* _ACTION ITEM_:
The expected answer is a single number, namely how many lines in the data below hold the word "cancels".

(Dataset entries)
===============

(** Who still has to look at the slot [k] of the current sleep. *)
Definition registers (k : nat) (a : agent) : bool :=
  match a with SubSet k' | CanCo _ k' => k' =? k | _ => false end.
Definition cancels (k : nat) (a : agent) : bool :=
  match a with SubCheck | CanOr _ | CanTake _ => true | _ => registers k a end.

(** What holds as long as no [subscribe] was overtaken by its coroutine: there is at
    most one, and it works on the slot of the current sleep. *)
Record prompt (s : state) : Prop := {
  pr_sub : (zsum (fun a => b2z (in_sub a)) (agents s) <= b2z (is_away (cur s)))%Z;
  pr_set i k : agents s !! i = Some (SubSet k) -> S k = length (slots s);
  pr_slot k : slots s !! k = Some true -> cslot s = Some k \/ has (registers k) (agents s);
  pr_cancel k : slots s !! k = Some true -> canceled s = true -> has (cancels k) (agents s)
}.

Lemma sleep_holds_nonneg a : (0 <= holds_co a)%Z.
Proof. by destruct a. Qed.
Lemma in_cancel_nonneg a : (0 <= in_cancel a)%Z.
Proof. destruct a; simpl; try lia; by destruct b. Qed.
Lemma place_nonneg s : (0 <= zsum b2z (slots s))%Z /\ (0 <= zsum holds_co (agents s))%Z.
Proof. split; apply zsum_nonneg; [apply b2z_nonneg|apply sleep_holds_nonneg]. Qed.

Lemma zsum_slots_empty l k : zsum b2z l = 0%Z -> l !! k <> Some true.
Proof. intros H Hk. pose proof (zsum_zero_lookup b2z l k true b2z_nonneg H Hk). done. Qed.

(** While the coroutine is somewhere else, no slot holds it. *)
Lemma no_slot s k :
  sleep_ok s -> is_away (cur s) = false \/ is_some (ready s) = true \/ (exists i, agents s !! i = Some SubAdd) ->
  slots s !! k <> Some true.
Proof.
  intros Hok H. apply zsum_slots_empty. pose proof (sl_place _ Hok) as Hp. unfold place in Hp.
  destruct (place_nonneg s) as [H1 H2]. pose proof (b2z_nonneg (is_some (ready s))). pose proof (b2z_le1 (is_away (cur s))).
  destruct H as [H|[H|[i Hi]]].
  - rewrite H in Hp. simpl in Hp. lia.
  - rewrite H in Hp. simpl in Hp. lia.
  - pose proof (zsum_lookup_le holds_co _ _ _ sleep_holds_nonneg Hi) as Hle. simpl in Hle. lia.
Qed.

(** A step of agent [i] from [a] to [y] that leaves slots and timers alone. *)
Lemma sleep_move s s' i a y :
  sleep_ok s -> agents s !! i = Some a -> agents s' = <[i:=y]> (agents s) -> slots s' = slots s -> timers s' = timers s ->
  (b2z (is_some (ready s')) + holds_co y - b2z (is_away (cur s')) = b2z (is_some (ready s)) + holds_co a - b2z (is_away (cur s)))%Z ->
  (forall k, is_fire k a = false) ->
  (in_cancel y - Z.of_nat (handles s') <= in_cancel a - Z.of_nat (handles s) \/
   zsum in_cancel (agents s) - in_cancel a + in_cancel y <= Z.of_nat (handles s'))%Z -> sleep_ok s'.
Proof.
  intros [H1 H2 H3 H4] Hi Ha Hs Ht Hp Hf Hc. split.
  - unfold place in *. rewrite Ha, Hs. zsum_update. lia.
  - by rewrite Hs.
  - intros k Hk. rewrite Hs in Hk. rewrite Ht, Ha. destruct (H3 k Hk) as [?|?]; [by left|right].
    by eapply has_insert_other.
  - rewrite Ha. zsum_update. lia.
Qed.

(** A thread looks into slot [k]. *)
Lemma sleep_take s i a k r :
  sleep_ok s -> agents s !! i = Some a -> holds_co a = 0%Z -> (forall k', is_fire k' a = true -> k' = k) ->
  sleep_ok (set_agent i AIdle (take_slot k r s)).
Proof.
  intros Hok Hi Ha Hf. pose proof Hok as [H1 H2 H3 H4]. pose proof (in_cancel_nonneg a).
  assert (Hkeep : forall k', slots s !! k' = Some true -> k' <> k ->
    k' ∈ timers s \/ has (is_fire k') (<[i:=AIdle]> (agents s))).
  { intros k' Hk' Hne. destruct (H3 k' Hk') as [?|?]; [by left|right]. eapply has_insert_other; [done..|].
    destruct (is_fire k' a) eqn:E; [|done]. by apply Hf in E. }
  unfold take_slot. destruct (slots s !! k) as [[]|] eqn:Hk; simpl; split; simpl; unfold place in *; simpl;
    try (by apply H2); try (zsum_update; simpl; lia); try (intros k' Hk'; apply Hkeep; congruence).
  - zsum_update. simpl. rewrite Ha. destruct (ready s) eqn:Hr; [|simpl in *; lia].
    exfalso. eapply (no_slot s k Hok); [|done]. right. left. by rewrite Hr.
  - intros k' Hk'. apply lookup_insert_list in Hk' as [(_ & ? & _)|[_ Hk']]; [done|]. rewrite length_insert. by apply H2.
  - intros k' Hk'. apply lookup_insert_list in Hk' as [(_ & ? & _)|[Hne Hk']]; [done|]. apply Hkeep; congruence.
Qed.

Ltac sleep_keep Hok Hi := eapply (sleep_move _ _ _ _ _ Hok Hi); simpl; [done..|simpl; lia|done|simpl; try lia].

===============

* _EXERCISE RESULT_:
2